New routes by the fall… tentatively
At the upcoming public meetings, in addition to showing us their route maps, representatives of B.C. Transit will provide information on various ways municipalities can increase transit ridership, and they will take suggestions on that from the public. They will take public feedback on the route changes and report back to Nelson City Council by June with final recommendations.
It is possible that we could have new bus routes in Nelson by the fall, according to City Manager Kevin Cormack. But he sounds a bit tentative when he says that, because there is another local transit process happening at the same time, somewhat related to the one described above.
Three transit systems
In addition to Nelson’s transit system, there are two others in the West Kootenay. The Regional District of Kootenay Boundary (RDKB) and the Regional District of Central Kootenay (RDCK) run the other two. As soon as you take a bus from Nelson to Balfour or Slocan, for example, you are crossing over into the RDCK transit system.
These three transit systems exist in separate worlds. There is no coordination between them, in terms of rider schedules, operator schedules, or fares.
Why don’t they get together and have one big, integrated, convenient, rider-friendly transit system? Well, B.C. Transit is encouraging them to think about it.

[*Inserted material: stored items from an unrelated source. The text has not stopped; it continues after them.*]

(* ===== verification/Config.v ===== *)
(** * Configuration of the client and where its objects live

    [crates/git-bale/src/config.rs] and the paths of [store.rs].  The
    environment and the git configuration are functions from names to values;
    a value is one that decodes as Unicode. *)

From stdpp Require Import list.
From S2P Require Import Prelude RustStd.

(** ** Paths (Unix) *)

Definition is_absolute (p : str) : bool := starts_with p (lit "/").
(** [Path::join]. *)
Definition join (a b : str) : str :=
  if is_absolute b then b
  else match last a with
  | None => b
  | Some c => if decide (c = x2f) then a ++ b else a ++ lit "/" ++ b
  end.

(** ** Sources *)

(** What a process reads: its environment, and the repository that
    [gix::discover] finds with a view of its configuration. *)
Record Sources := mkSources {
  env_var : str → option str;
  git_repo : option (str * (str → option str));
}.

Definition snapshot (s : Sources) : option (str → option str) := snd <$> git_repo s.

Record RawConfig := mkRawConfig {
  server_url : option str;
  token : option str;
  token_expiration : option Z;
  cache_dir : str;
  git_dir : option str;
  local_mode : bool;
  local_store : option str;
  local_shared : bool;
  ssh_command : option str;
}.

Record BaleConfig := mkBaleConfig {
  b_server_url : str;
  b_token : str;
  b_token_expiration : Z;
  b_cache_dir : str;
  b_git_dir : option str;
}.

Definition env_nonempty (s : Sources) (key : str) : option str :=
  match env_var s key with Some [] | None => None | Some v => Some v end.

Definition env_or_cfg (s : Sources) (env_key key : string) : option str :=
  match env_nonempty s (lit env_key) with
  | Some v => Some v
  | None =>
      snap ← snapshot s;
      v ← snap (lit key);
      match trim v with [] => None | trimmed => Some trimmed end
  end.

Definition to_ascii_lowercase (v : str) : str :=
  (λ c, if in_range c 65 90 then byte_of_Z (byte_to_Z c + 32) else c) <$> v.

Definition bool_from (s : Sources) (env_key key : string) : bool :=
  match env_or_cfg s env_key key with
  | Some v => bool_decide (to_ascii_lowercase (trim v) ∈ [lit "1"; lit "true"; lit "yes"; lit "on"])
  | None => false
  end.

Definition home_dir (s : Sources) : option str := env_nonempty s (lit "HOME").
Definition cache_base (s : Sources) : option str := (λ h, join h (lit ".cache")) <$> home_dir s.

Definition resolve_cache_dir (s : Sources) : outcome str str :=
  let chunks b := join (join b (lit "bale")) (lit "chunks") in
  match env_nonempty s (lit "BALE_CACHE_DIR") with
  | Some v => Ok v
  | None =>
      let configured := snap ← snapshot s; raw ← snap (lit "bale.cacheDir");
                        match trim raw with [] => None | trimmed => Some trimmed end in
      match configured with
      | Some p => Ok p
      | None =>
          match env_nonempty s (lit "XDG_CACHE_HOME") with
          | Some xdg => Ok (chunks xdg)
          | None => ok_or (lit "can't derive a default cache dir: set BALE_CACHE_DIR or bale.cacheDir")
                      (chunks <$> cache_base s)
          end
      end
  end.

Definition expand_tilde (s : Sources) (p : str) : str :=
  let rest := match strip_prefix p (lit "~/") with
              | Some rest => Some rest
              | None => if decide (p = lit "~") then Some [] else None
              end in
  match rest, home_dir s with
  | Some [], Some home => home
  | Some rest, Some home => join home rest
  | _, _ => p
  end.

(** [RawConfig::load] at the directory whose sources are [s]. *)
Definition RawConfig_load (s : Sources) : outcome str RawConfig :=
  let server_url := env_or_cfg s "BALE_SERVER_URL" "bale.serverUrl" in
  let token := env_or_cfg s "BALE_TOKEN" "bale.token" in
  token_expiration ← match env_or_cfg s "BALE_TOKEN_EXPIRATION" "bale.tokenExpiration" with
    | Some v => match parse_u64 v with
                | Some n => Ok (Some n)
                | None => Err (lit "bale.tokenExpiration must be a unix timestamp")
                end
    | None => Ok None
    end;
  let local_mode := bool_from s "BALE_LOCAL" "bale.local" in
  let local_shared := bool_from s "BALE_LOCAL_SHARED" "bale.localShared" in
  let local_store := expand_tilde s <$> env_or_cfg s "BALE_LOCAL_STORE" "bale.localStore" in
  let ssh_command := env_or_cfg s "GIT_SSH_COMMAND" "core.sshCommand" in
  cache_dir ← resolve_cache_dir s;
  mret (mkRawConfig server_url token token_expiration cache_dir (fst <$> git_repo s) local_mode local_store
          local_shared ssh_command).

(** A hundred years after [now]. *)
Definition far_future_epoch (now : Z) : Z := as_u64 (Z.max 0 now + 100 * 365 * 24 * 60 * 60).

Definition BaleConfig_load (now : Z) (s : Sources) : outcome str BaleConfig :=
  raw ← RawConfig_load s;
  server_url ← ok_or (lit "bale.serverUrl is unset; set it with `git config bale.serverUrl <url>` or BALE_SERVER_URL")
    (server_url raw);
  token ← ok_or (lit "bale.token is unset; set it with `git config bale.token <jwt>` or BALE_TOKEN") (token raw);
  mret (mkBaleConfig server_url token
    (match token_expiration raw with Some t => t | None => far_future_epoch now end) (cache_dir raw) (git_dir raw)).

(** ** The object store of a repository *)

Definition default_local_store (git_dir : str) : str := join (join git_dir (lit "bale")) (lit "store").
Definition staging_root (git_dir : str) : str := join (join git_dir (lit "bale")) (lit "staging").

Definition object_store_root (raw : RawConfig) : outcome str str :=
  if local_mode raw then
    match local_store raw with
    | Some p => Ok p
    | None =>
        git_dir ← ok_or (lit "local mode needs a git repo or an explicit bale.localStore") (git_dir raw);
        mret (default_local_store git_dir)
    end
  else
    git_dir ← ok_or (lit "no git directory resolved from cwd") (git_dir raw);
    mret (staging_root git_dir).

Definition registry_dir (store_root : str) : str := join store_root (lit "repos").

Definition absolutize (cwd p : str) : str := if is_absolute p then p else join cwd p.

(** [git_dir_of_cwd] is what [gix::discover] finds. *)
Definition resolve_init_store (s : Sources) (cwd : str) (explicit : option str) (shared : bool) : outcome str str :=
  match explicit with
  | Some p => Ok (absolutize cwd (expand_tilde s p))
  | None =>
      if shared then
        let home := expand_tilde s (lit "~") in
        if decide (home = lit "~") then Err (lit "cannot resolve ~ for default shared store; pass --store")
        else Ok (join home (lit "bale-local"))
      else
        git_dir ← ok_or (lit "opening repo at " ++ cwd) (fst <$> git_repo s);
        mret (default_local_store git_dir)
  end.

(** [Path::parent] and [Path::file_name] of a path without trailing slash or dots. *)
Definition parent (p : str) : str :=
  match rsplit_once p x2f with Some ([], _) => lit "/" | Some (d, _) => d | None => [] end.
Definition file_name (p : str) : str := match rsplit_once p x2f with Some (_, n) => n | None => p end.

(** The lock file is a sibling of the store. *)
Definition lock_path (store : str) : str := join (parent store) (lit "." ++ file_name store ++ lit ".lock").

(** ** The command line's cache root and scope ([main.rs]) *)

Definition cache_home_fallback (s : Sources) : option str := (λ h, join h (lit ".cache")) <$> env_var s (lit "HOME").

(** [HF_XET_CACHE] after [set_default_xet_cache_root]. *)
Definition set_default_xet_cache_root (s : Sources) : option str :=
  match env_var s (lit "BALE_XET_CACHE") with
  | Some bale_cache => Some bale_cache
  | None =>
      match env_var s (lit "HF_XET_CACHE") with
      | Some v => Some v
      | None =>
          base ← match env_var s (lit "XDG_CACHE_HOME") with Some b => Some b | None => cache_home_fallback s end;
          Some (join (join base (lit "bale")) (lit "xet"))
      end
  end.

Inductive InstallScope := Global | System | Local.
Definition pick_scope (system local : bool) : InstallScope :=
  if local then Local else if system then System else Global.
Definition describe_scope (s : InstallScope) : str :=
  match s with
  | Global => lit "global config"
  | System => lit "system config"
  | Local => lit "local config"
  end.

A decision to work together?
At a meeting of the Association of Kootenay Boundary Local Governments coming up on April 19 in Trail, B.C. Transit will recommend that they amalgamate the three systems. If the answer is yes, B.C. Transit will then recommend a local governance structure to run it. Then a complex process of integrating the systems would start.
Although this sounds like a process that could take a while, Cormack says there is some urgency, “because in both regional districts, their operating agreements (contracts with the private companies that run their buses) are expiring at the end of this year.”
Ideally, the end result could be one seamless bus system for the West Kootenay and Boundary areas. “From a rider’s point of view,” says Cormack, “you would be just taking transit. Scheduling and fares would be as if it was one transit system.”
This article was amended on April 27, 2012, to correct the name of the Nelson Transit Community Group.